There are quite a few people who assume that even though they still have a loan on their property, they will be able to easily give it away by letting someone take over the monthly payments. Their reasoning is that they have already made a lot of payments toward the loan so it would appear to be a great deal from their perspective for the new owner, as whoever tool it over would be paying far less than they did.
The problem is that the price most people paid is far more than the true worth of the the resort property. The result is that it will be impossible to find anyone willing to simply take over the loan since they can find one on the secondary market for far cheaper with no outstanding debt. If you were hoping to have someone take over your current loan, it’s time to realize that this is never going to happen, and move onto other options.
It’s important to understand what type of loan you took out to get the timeshare in the first place. If it was a mortgage type loan, then you need to pay it off before you can attempt to sell your unit. If, on the other hand, you took out a personal consumer loan (a distinct possibility), the loan was given without the resort unit being used as collateral. If this is the case, then there’s a good possibility that you can sell your unit even if you still have a loan. Since the loan isn’t tied to the property, you can sell it just as though you didn’t owe any money on it. This, however, doesn’t make the actual loan go away and you will still need to repay the full debt even after you no longer own the unit.
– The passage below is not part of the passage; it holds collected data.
(* ===== verification/GadRefs.v ===== *)
(** What the gad store does to an event before it stores it: participant references
    reduced to their public part (agentic-protocol/src/participant-ref.ts), references
    to stored values and the check that bulky fields are stored by reference
    (agentic-protocol/src/stored-values.ts), and the helpers of gad-store/index.ts that
    take an agentic event apart and put it together. *)
From S2P Require Import Prelude Dict JsValue JsText GadCanon.
#[local] Open Scope Z_scope.

(** * Public participant references *)

Definition PUBLIC_METADATA_KEYS : list string :=
  ["kind"; "type"; "name"; "displayName"; "handle"; "typing"; "executionMode"; "activeModel"].

Definition is_scalar (v : val) : bool := match v with VStr _ | VNum _ | VBool _ => true | _ => false end.

Definition publicMethodSummary (method : val) : list val :=
  if negb (is_record method) then []
  else
    match method.!"name" with
    | VStr name =>
        [VObj ([("name", VStr name)]
               ++ match method.!"streaming" with VBool b => [("streaming", VBool b)] | _ => [] end
               ++ if is_record method.!"menu" then [("menu", method.!"menu")] else [])]
    | _ => []
    end.

Definition publicMethodSummaries (value : val) : list val := flat_map publicMethodSummary (arr_or_nil value).

(** [undefined] when nothing public is left. *)
Definition publicParticipantMetadata (metadata : val) : val :=
  if negb (truthy metadata) then VUndef
  else
    let out := omap (fun key => if is_scalar metadata.!key then Some (key, metadata.!key) else None)
                 PUBLIC_METADATA_KEYS in
    let methods := publicMethodSummaries metadata.!"methods" in
    let out := match methods with [] => out | _ => out ++ [("methods", VArr methods)] end in
    match out with [] => VUndef | _ => VObj out end.

Definition actorKindFromMetadata (participantId : string) (declaredKind : val) : string :=
  match declaredKind with
  | VStr k =>
      if existsb (String.eqb k) ["user"; "agent"; "system"; "panel"; "external"] then k
      else if participantId =s? "system" then "system"
      else if startsWith participantId "panel:" then "panel"
      else if startsWith participantId "do:" then "agent" else "external"
  | _ =>
      if participantId =s? "system" then "system"
      else if startsWith participantId "panel:" then "panel"
      else if startsWith participantId "do:" then "agent" else "external"
  end.

Definition participantRefFromMetadata (participantId : string) (metadata : val) : val :=
  let publicMetadata := publicParticipantMetadata metadata in
  let declaredKind := publicMetadata.!"kind" ?? publicMetadata.!"type" in
  let displayName :=
    match publicMetadata.!"name", publicMetadata.!"displayName" with
    | VStr n, _ => VStr n
    | _, VStr n => VStr n
    | _, _ => VUndef
    end in
  VObj ([("kind", VStr (actorKindFromMetadata participantId declaredKind));
         ("id", VStr participantId); ("participantId", VStr participantId)]
        ++ opt_field "displayName" displayName ++ opt_field "metadata" publicMetadata).

Definition publicActorRef (actor : val) : val :=
  VObj (dict_del "metadata" (fields actor)
        ++ opt_field "metadata" (publicParticipantMetadata actor.!"metadata")).

Definition publicParticipantRef (participant : val) : val := publicActorRef participant.

(** [{ ...v, k: x }]. *)
Definition with_field (k : string) (x v : val) : val := VObj (dict_set k x (fields v)).

(** [k in v]. *)
Definition has_field (k : string) (v : val) : bool := dict_has k (fields v).

Definition sanitizeInvocationPayload (payload : val) : val :=
  if negb (has_field "transport" payload) || negb (is_lit payload.!"transport".!"kind" "channel") then payload
  else
    with_field "transport"
      (with_field "target" (publicParticipantRef payload.!"transport".!"target") payload.!"transport")
      payload.

Definition sanitizeApprovalPayload (payload : val) : val :=
  if has_field "question" payload then
    let payload1 :=
      if truthy payload.!"requestedBy"
      then with_field "requestedBy" (publicActorRef payload.!"requestedBy") payload else payload in
    if is_object payload.!"approver" && has_field "id" payload.!"approver"
    then with_field "approver" (publicParticipantRef payload.!"approver") payload1 else payload1
  else with_field "resolvedBy" (publicActorRef payload.!"resolvedBy") payload.

Definition sanitizePayloadParticipantRefs (kind : string) (payload : val) : val :=
  if kind =s? "invocation.started" then sanitizeInvocationPayload payload
  else if (kind =s? "approval.requested") || (kind =s? "approval.resolved") then sanitizeApprovalPayload payload
  else if kind =s? "messageType.registered" then
    if truthy payload.!"registeredBy"
    then with_field "registeredBy" (publicActorRef payload.!"registeredBy") payload else payload
  else if kind =s? "custom.started" then
    if truthy payload.!"by" then with_field "by" (publicActorRef payload.!"by") payload else payload
  else if kind =s? "external.envelope_observed" then
    with_field "from" (publicParticipantRef payload.!"from") payload
  else if kind =s? "external.participant_observed" then
    with_field "participant" (publicParticipantRef payload.!"participant") payload
  else payload.

Definition sanitizeAgenticEventParticipantRefs (event : val) : val :=
  with_field "payload" (sanitizePayloadParticipantRefs (to_str event.!"kind") event.!"payload")
    (with_field "actor" (publicActorRef event.!"actor") event).

(** [sanitizeAudience]; [None] is [undefined]. *)
Definition sanitizeAudience (audience : val) : option val :=
  match audience with
  | VUndef | VNull => None
  | VArr l => Some (VArr (map publicParticipantRef l))
  | v => Some v
  end.

Definition sanitizeRosterMethodSummaries (methods : val) : val :=
  js_nullish (publicParticipantMetadata (VObj [("methods", methods)])).!"methods" (VArr []).

Definition sanitizeRosterParticipant (participant : val) : val :=
  if negb (is_record participant) then participant
  else
    let ref := participant.!"ref" in
    with_field "methods" (sanitizeRosterMethodSummaries participant.!"methods")
      (if is_record ref then with_field "ref" (publicParticipantRef ref) participant else participant).

Definition sanitizeRosterSnapshotPayload (payload : val) : val :=
  let details := payload.!"details" in
  let roster := details.!"roster" in
  if negb (is_record payload) || negb (is_record details) then payload
  else if negb (is_lit details.!"kind" "roster.snapshot") && negb (is_lit payload.!"kind" "roster.snapshot")
  then payload
  else if negb (is_record roster) then payload
  else
    match roster.!"participants" with
    | VArr participants =>
        with_field "details"
          (with_field "roster"
             (with_field "participants" (VArr (map sanitizeRosterParticipant participants)) roster)
             details)
          payload
    | _ => payload
    end.

(** * References to stored values *)

Definition is_num (v : val) : bool := match v with VNum _ => true | _ => false end.
Definition is_str (v : val) : bool := match v with VStr _ => true | _ => false end.

Definition isStoredValueRef (value : val) : bool :=
  is_record value
  && is_lit value.!"protocol" "natstack.blob-ref.v1"
  && is_str value.!"digest" && is_num value.!"size"
  && (is_lit value.!"encoding" "json" || is_lit value.!"encoding" "text")
  && is_num value.!"originalBytes".

(** The references in a value with the path of each. *)
Fixpoint collectStoredValueRefs (value : val) (path : string) : list (string * val) :=
  if isStoredValueRef value then [(path, value)]
  else
    match value with
    | VArr l =>
        (fix go (index : Z) (l : list val) : list (string * val) :=
           match l with
           | [] => []
           | item :: l' =>
               collectStoredValueRefs item (path ^^ "[" ^^ pretty index ^^ "]") ++ go (index + 1) l'
           end) 0 l
    | VObj fs =>
        (fix go (fs : list (string * val)) : list (string * val) :=
           match fs with
           | [] => []
           | (key, item) :: fs' => collectStoredValueRefs item (path ^^ "." ^^ key) ++ go fs'
           end) fs
    | _ => []
    end.

(** [REFERENCE_PAYLOAD_PATHS], each a list of segments behind the event; the flag is a
    trailing [*] over an array. *)
Definition REQUIRED_STORED_PAYLOAD_PATHS : list (list (string * bool)) :=
  map (fun key => [("payload", false); (key, false)])
    ["request"; "result"; "data"; "output"; "error"; "body"; "update"; "initialState"; "props"; "imports";
     "source"]
  ++ [[("payload", false); ("blocks", true); ("arguments", false)]].

Definition path_step (current : list val) (segment : string * bool) : list val :=
  flat_map
    (fun node =>
       if negb (is_record node) then []
       else
         let child := node.!(segment.1) in
         if segment.2 then arr_or_nil child else [child])
    current.

Definition getPathAll (value : val) (path : list (string * bool)) : list val := fold_left path_step path [value].

Definition path_text (path : list (string * bool)) : string :=
  String.concat "." ("$" :: map (fun '(key, wildcard) => if wildcard : bool then key ^^ "[*]" else key) path).

Definition MAX_INLINE_TRAJECTORY_EVENT_BYTES : Z := 512 * 1024.

(** The fields that are not stored by reference, as path and reason. *)
Definition findUnencodedAgenticEventStoredValues (event : val) : list (string * string) :=
  omap
    (fun '(path, ref) =>
       if (path =s? "$.payload") || startsWith path "$.payload." then None
       else Some (path, "stored ref is only allowed inside payload storage (" ^^ to_str ref.!"digest" ^^ ")"))
    (collectStoredValueRefs event "$")
  ++ flat_map
       (fun path =>
          omap
            (fun value =>
               match value with
               | VUndef | VNull | VNum _ | VBool _ => None
               | _ =>
                   if isStoredValueRef value then None
                   else Some (path_text path, "storage-boundary payload field must be a StoredValueRef")
               end)
            (getPathAll event path))
       REQUIRED_STORED_PAYLOAD_PATHS
  ++ let eventBytes := Z.of_nat (String.length (default "" (json_stringify event))) in
     if MAX_INLINE_TRAJECTORY_EVENT_BYTES <? eventBytes
     then [("$", "encoded event too large: " ^^ pretty eventBytes)] else [].

Definition assertAgenticEventStoredValuesEncoded (event : val) : res unit :=
  match findUnencodedAgenticEventStoredValues event with
  | [] => Ok tt
  | violations =>
      Throw ("trajectory event contains unencoded stored values: "
             ^^ String.concat "; " (map (fun '(path, reason) => path ^^ ": " ^^ reason) violations))
  end.

(** * Events and envelopes *)

Definition AGENTIC_EVENT_PAYLOAD_KIND : string := "agentic.trajectory.v1/event".

(** [typeof null] is "object". *)
Definition isAgenticEventPayload (payload : val) : bool :=
  is_record payload && is_str payload.!"kind"
  && (is_object payload.!"actor" || match payload.!"actor" with VNull => true | _ => false end)
  && is_str payload.!"createdAt".

Definition agenticCausality (causality : option val) : option val :=
  match causality with
  | None => None
  | Some c =>
      match dict_del "turnId" (dict_del "originEnvelopeId" (dict_del "originHead" (dict_del "originLogId" (fields c)))) with
      | [] => None
      | rest => Some (VObj rest)
      end
  end.

Definition causality_get (key : string) (causality : option val) : val :=
  match causality with Some c => c.!key | None => VUndef end.

Definition agenticEventFromEnvelope (event : LogEvent) : val :=
  VObj ([("kind", VStr event.(ev_payloadKind)); ("actor", event.(ev_actor))]
        ++ opt_field "turnId" (causality_get "turnId" event.(ev_causality))
        ++ some_field "causality" (agenticCausality event.(ev_causality))
        ++ [("payload", event.(ev_payload)); ("createdAt", VStr event.(ev_appendedAt))]).

Definition STORED_EVENT_KINDS : list string :=
  ["message.started"; "message.delta"; "message.completed"; "message.failed";
   "invocation.started"; "invocation.progress"; "invocation.output"; "invocation.completed";
   "invocation.failed"; "invocation.cancelled"; "invocation.abandoned";
   "approval.requested"; "approval.resolved";
   "ui.inline_rendered"; "ui.action_bar.updated"; "ui.feedback";
   "messageType.registered"; "messageType.cleared"; "custom.started"; "custom.updated";
   "state.file_observed"; "state.file_mutation_intended"; "state.file_mutation_applied";
   "state.transition_recorded"; "state.snapshot_ingested"; "state.merge_applied";
   "external.envelope_published"; "external.envelope_observed"; "external.participant_observed";
   "branch.created"; "branch.forked"; "branch.head_changed";
   "turn.opened"; "turn.waiting"; "turn.closed";
   "system.event"; "system.compaction_recorded"; "memory.recalled"; "build.completed";
   "knowledge.claim_recorded"; "knowledge.claim_updated"; "knowledge.claim_retracted"].

Definition isStoredEventKind (payloadKind : string) : bool := existsb (String.eqb payloadKind) STORED_EVENT_KINDS.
If you didn’t take out a personal consumer loan, there are a few ways that you may want to consider to erase the debt and allow you to begin trying to sell your unit:
If you have built up equity in your primary residence, taking out a second mortgage or a line of credit can be used to pay off the timeshare loan. While this is probably the easiest way to pay it off, it is also the riskiest. By putting that debt into your primary house, you put at risk the place where you live if you are not able to pay your mortgage payments in the future. While defaulting on your resort property will ruin your credit, it won’t mean that you don’t have a place to live which would be the result if you default on your mortgage. Only consider this option if you are 110% sure that you have the means to pay off the additional payments toward your mortgage even if economic times get worse.
Get a Bank Loan
If you didn’t originally take out a personal consumer loan, then you might want to take one out on the remaining balance. The issue here is that the bank needs to believe that you have the means to pay off the loan, so it will be much easier to secure one if your credit is healthy and you can show that you are making enough money to pay it off. You may also need to put something up as collateral. If you have poor credit or don’t have the means to pay off the loan with your current employment, then it will be difficult to secure a loan like this.
Person to Person Lending
There are websites that now allow you to take out loans from other people instead of from banks. Two examples are Lending Club and Pertuity Direct. Using peer to peer lending is the same as taking a loan from a bank, but since the loan is coming directly from individuals, it can be easier to get a loan and loan interest rates are sometimes lower than those you could get from a bank. By getting a loan through peer to peer lending, you can pay off your loan freeing it up for sale.
If you have money sitting in your savings account, it might be worthwhile using this to pay off your loan. While nobody wants to use their savings to pay off something like this, it can make financial sense to do so. Timeshare loans typically carry high interest rates and savings accounts usually earn very little interest. If you’re paying 15% on your resort unit loan, using you savings is an instant 15% risk free return, much higher than what you are earning in your savings account. The higher the interest rate on your loan, the more attractive using your savings becomes.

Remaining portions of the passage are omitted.